La reforma también propone eliminar el Programa de Resultados Electorales Preliminares (PREP) y transferir sus funciones a un sistema alternativo aún sin definir. Este cambio, en particular, ha generado escepticismo entre observadores internacionales, dado que el PREP ha sido un mecanismo de transparencia reconocido en procesos recientes, como las elecciones de 2021, donde permitió difundir resultados con un margen de error inferior al 0.5%.

Menor atención, pero igual de relevante, es la modificación a los criterios de designación de los consejeros electorales. El plan sugiere que el Ejecutivo tenga mayor injerencia en su selección, un giro que contrasta con el modelo actual, donde el Legislativo y la sociedad civil juegan un papel preponderante. La discusión aquí no es técnica, sino de equilibrio de poderes.

Finalmente, se incluye la creación de un «órgano de fiscalización superior» que absorbería funciones hoy dispersas entre el INE y el Tribunal Electoral. La idea, en papel, es agilizar procesos, pero en la práctica podría generar conflictos de competencia, especialmente en casos de impugnaciones donde hoy ambos organismos actúan de manera complementaria.

¿Qué sigue si el Congreso aprueba el plan alternativo?

¿Qué sigue si el Congreso aprueba el plan alternativo?

Si el Congreso avala la propuesta de reforma electoral presentada por el Ejecutivo, el proceso de implementación arrancaría en menos de 30 días. La Secretaría de Gobernación tendría que publicar los decretos correspondientes en el Diario Oficial de la Federación, mientras que el INE contaría con un plazo máximo de 90 días para adecuar sus estructuras a los nuevos lineamientos.
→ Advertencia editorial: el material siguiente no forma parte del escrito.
(** The loop of [deduplicate_openings] from any state it can be in. *)
Lemma deduplicate_loop (thr : R) :
  forall (t kept : list WallOpening) (used : list string),
    desc_sorted confidence t ->
    (forall k o, In k kept -> In o t -> confidence o <= confidence k) ->
    ForallOrdPairs
      (fun a b => thr <= centre_distance a b
                  /\ confidence b <= confidence a) kept ->
    (forall id, In id used <-> exists k, In k kept /\ opening_id k = id) ->
    NoDup (map opening_id kept) ->
    exists more,
      fst (fold_left (deduplicate_body thr) t (kept, used)) = kept ++ more
      /\ incl more t
      /\ (List.length more <= List.length t)%nat
      /\ ForallOrdPairs
           (fun a b => thr <= centre_distance a b
                       /\ confidence b <= confidence a) (kept ++ more)
      /\ NoDup (map opening_id (kept ++ more))
      /\ (forall o, In o t ->
            exists k, In k (kept ++ more)
                      /\ (opening_id k = opening_id o
                          \/ centre_distance o k < thr))
      /\ (kept = [] -> forall a t', t = a :: t' ->
            exists rest, more = a :: rest).
Proof.
  induction t as [ | a t IH ]; intros kept used Hsorted Hconf Hpairs Hused Hnd.
  - exists []. simpl. rewrite app_nil_r.
    split; [ reflexivity | ]. split; [ intros x [] | ].
    split; [ lia | ]. split; [ exact Hpairs | ]. split; [ exact Hnd | ].
    split; [ intros o [] | intros _ a t' E; discriminate ].
  - inversion Hsorted as [ | ? ? Ha Ht ]; subst.
    assert (Hconf' : forall k o, In k kept -> In o t ->
                                 confidence o <= confidence k).
    { intros k o Hk Ho. apply Hconf; [ exact Hk | right; exact Ho ]. }
    cbn [fold_left]. unfold deduplicate_body at 2.
    destruct (existsb (String.eqb (opening_id a)) used) eqn:Eu.
    { apply existsb_string_In in Eu. apply Hused in Eu.
      destruct Eu as (k & Hk & Eid).
      destruct (IH kept used Ht Hconf' Hpairs Hused Hnd)
        as (more & E & Hincl & Hlen & Hp & Hn & Hcov & _).
      exists more. split; [ exact E | ].
      split; [ intros x Hx; right; apply Hincl, Hx | ].
      split; [ simpl; lia | ]. split; [ exact Hp | ]. split; [ exact Hn | ].
      split.
      - intros o [<- | Ho]; [ | apply Hcov, Ho ].
        exists k. split; [ apply in_or_app; left; exact Hk | left; exact Eid ].
      - intros -> . contradiction. }
    destruct (is_duplicate_loop a kept thr) eqn:Ed.
    { apply is_duplicate_loop_true in Ed. destruct Ed as (k & Hk & Hlt).
      destruct (IH kept used Ht Hconf' Hpairs Hused Hnd)
        as (more & E & Hincl & Hlen & Hp & Hn & Hcov & _).
      exists more. split; [ exact E | ].
      split; [ intros x Hx; right; apply Hincl, Hx | ].
      split; [ simpl; lia | ]. split; [ exact Hp | ]. split; [ exact Hn | ].
      split.
      - intros o [<- | Ho]; [ | apply Hcov, Ho ].
        exists k. split; [ apply in_or_app; left; exact Hk | right; exact Hlt ].
      - intros -> . contradiction. }
    apply is_duplicate_loop_false in Ed.
    assert (Hnu : ~ In (opening_id a) used).
    { intros H. apply existsb_string_In in H. congruence. }
    destruct (IH (kept ++ [a]) (opening_id a :: used) Ht)
      as (more & E & Hincl & Hlen & Hp & Hn & Hcov & _).
    + intros k o Hk Ho. apply in_app_or in Hk. destruct Hk as [Hk | [<- | []]].
      * apply Hconf'; assumption.
      * rewrite Forall_forall in Ha. apply Ha, Ho.
    + apply ordered_pairs_snoc; [ exact Hpairs | ].
      rewrite Forall_forall in *. intros k Hk. split.
      * rewrite centre_distance_sym. apply Ed, Hk.
      * apply Hconf; [ exact Hk | left; reflexivity ].
    + intros id. simpl. rewrite Hused. split.
      * intros [<- | (k & Hk & Eid)].
        -- exists a. split; [ apply in_or_app; right; left; reflexivity
                            | reflexivity ].
        -- exists k. split; [ apply in_or_app; left; exact Hk | exact Eid ].
      * intros (k & Hk & Eid). apply in_app_or in Hk.
        destruct Hk as [Hk | [<- | []]].
        -- right. exists k. tauto.
        -- left. exact Eid.
    + rewrite map_app. simpl. apply NoDup_snoc; [ exact Hnd | ].
      intros Hin. apply in_map_iff in Hin. destruct Hin as (k & Eid & Hk).
      apply Hnu, Hused. exists k. tauto.
    + rewrite <- app_assoc in E, Hp, Hn, Hcov. simpl in E, Hp, Hn, Hcov.
      exists (a :: more). split; [ exact E | ].
      split; [ intros x [<- | Hx]; [ left; reflexivity
                                    | right; apply Hincl, Hx ] | ].
      split; [ simpl; lia | ]. split; [ exact Hp | ]. split; [ exact Hn | ].
      split.
      * intros o [<- | Ho]; [ | apply Hcov, Ho ].
        exists a. split; [ apply in_or_app; right; left; reflexivity
                         | left; reflexivity ].
      * intros _ a0 t0 E0. inversion E0; subst. exists more. reflexivity.
Qed.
Analistas en derecho electoral, como los consultados por el Instituto Belisario Domínguez, advierten que este ajuste acelerado podría generar tensiones operativas en un organismo ya sometido a recortes presupuestales en los últimos cinco años.

El cambio más inmediato sería la reducción del número de consejeros electorales, que pasaría de 11 a 7, junto con la eliminación de las 32 juntas locales. Esto implicaría un despido masivo de al menos 850 empleados, según cálculos de la Asociación Mexicana de Derecho Constitucional. Mientras tanto, los partidos políticos tendrían que replantear sus estrategias de fiscalización, ahora con un INE con menores capacidades de supervisión.
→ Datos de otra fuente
(** A save whose write of the artifact type stops after [k] characters, with
    [k] at least two, returns [MENDER_FAIL] and leaves a record that a later
    get on a platform that completes every call accepts: the get returns
    [MENDER_OK] with the saved state value and the first [k] characters of
    the type. *)
Theorem torn_save_is_read_back
    (sz : nat) (w : world) (state artifact_type st0 : list byte) (at0 : ptr)
    (k : nat) (rest : list outcome) :
  0 < sz → length state = sz → length st0 = sz →
  2 ≤ k < strlen artifact_type →
  w_script w = Done :: Done :: Cut k :: rest → Forall (eq Done) rest →
  let save := mender_storage_save_update_state sz state artifact_type in
  let get := mender_storage_get_update_state sz st0 at0 in
  result save w = MENDER_FAIL ∧
  fst (fst (result get (after save w))) = MENDER_OK ∧
  snd (fst (result get (after save w))) = state ∧
  buffer_of (after get (after save w)) (snd (result get (after save w)))
    (take k (c_chars artifact_type)).
Proof.
  intros Hsz Hstate Hst0 [Hk1 Hk2] Hscript Hrest save get. subst save get.
  destruct w as [fs h s g]. simpl in Hscript. subst s.
  unfold result, after. rewrite save_update_state_run.
  cbn [hd tl transferred]. cbv zeta.
  rewrite take_ge by lia. rewrite Hstate, Nat.eqb_refl.
  rewrite Nat.min_l by lia.
  assert (length (take k artifact_type) = k) as Hlen
    by (rewrite length_take; pose proof (strlen_le artifact_type); lia).
  rewrite Hlen, (proj2 (Nat.eqb_neq _ _)) by lia. cbn [fst snd].
  split; [done|].
  assert (take k artifact_type = take k (c_chars artifact_type)) as Htake
    by (unfold c_chars; rewrite take_take, Nat.min_l by lia; done).
  rewrite (get_update_state_calm sz state (take k artifact_type) st0 at0);
    try done.
  - cbn [fst snd]. split; [done|]. split; [done|]. rewrite <- Htake.
    apply buffer_of_block. apply lookup_insert_eq.
  - lia.
  - apply lookup_insert_eq.
Qed.

(** The write of the type "rootfs-image" stops after six characters. *)
Lemma torn_save_is_read_back_witness :
  let w := set_script [Done; Done; Cut 6] blank in
  let save :=
    mender_storage_save_update_state 4 sample_state (c_literal "rootfs-image") in
  let get := mender_storage_get_update_state 4 zero_state NULL in
  result save w = MENDER_FAIL ∧
  fst (fst (result get (after save w))) = MENDER_OK ∧
  snd (fst (result get (after save w))) = sample_state ∧
  buffer_of (after get (after save w)) (snd (result get (after save w)))
    (take 6 (c_chars (c_literal "rootfs-image"))).
Proof.
  apply (torn_save_is_read_back 4 (set_script [Done; Done; Cut 6] blank)
           sample_state (c_literal "rootfs-image") zero_state NULL 6 []).
  - lia.
  - reflexivity.
  - reflexivity.
  - vm_compute. lia.
  - reflexivity.
  - constructor.
Defined.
En el plano jurídico, la reforma enfrentaría casi con certeza recursos de inconstitucionalidad ante la Suprema Corte. La discusión giraría en torno a si los cambios vulneran la autonomía del INE o el derecho a votar en condiciones de equidad. Históricamente, la Corte ha tardado entre 6 y 12 meses en resolver controversias de este tipo.

Para las elecciones de 2027, el nuevo modelo ya estaría en funcionamiento, aunque con un margen de error mayor. Sin las oficinas locales, la logística de las votaciones en zonas rurales —donde el 22% del padrón electoral reside— dependería de estructuras temporales y personal eventual, algo que ningún sistema electoral en América Latina ha probado a esta escala.

El plan B de AMLO para reformar el INE sin tocar la Constitución confirma su determinación por reconfigurar el sistema electoral mexicano, aunque ahora con ajustes técnicos que buscan esquivar los obstáculos legales y políticos que frenaron su primera propuesta. Los 10 cambios anunciados—desde la reducción de consejeros electorales hasta la eliminación de multas a partidos—reflejan una estrategia más pragmática, pero igual de ambiciosa, que pondrá a prueba tanto la capacidad de negociación del gobierno como la resistencia de las oposiciones y la sociedad civil. Quienes sigan de cerca este proceso harían bien en analizar no solo el texto de las reformas, sino su posible impacto en la autonomía del INE y en la confianza ciudadana de cara a 2024, cuando el país enfrentará elecciones históricas. Lo que viene no será un debate jurídico, sino una batalla por el equilibrio de poder en la democracia mexicana.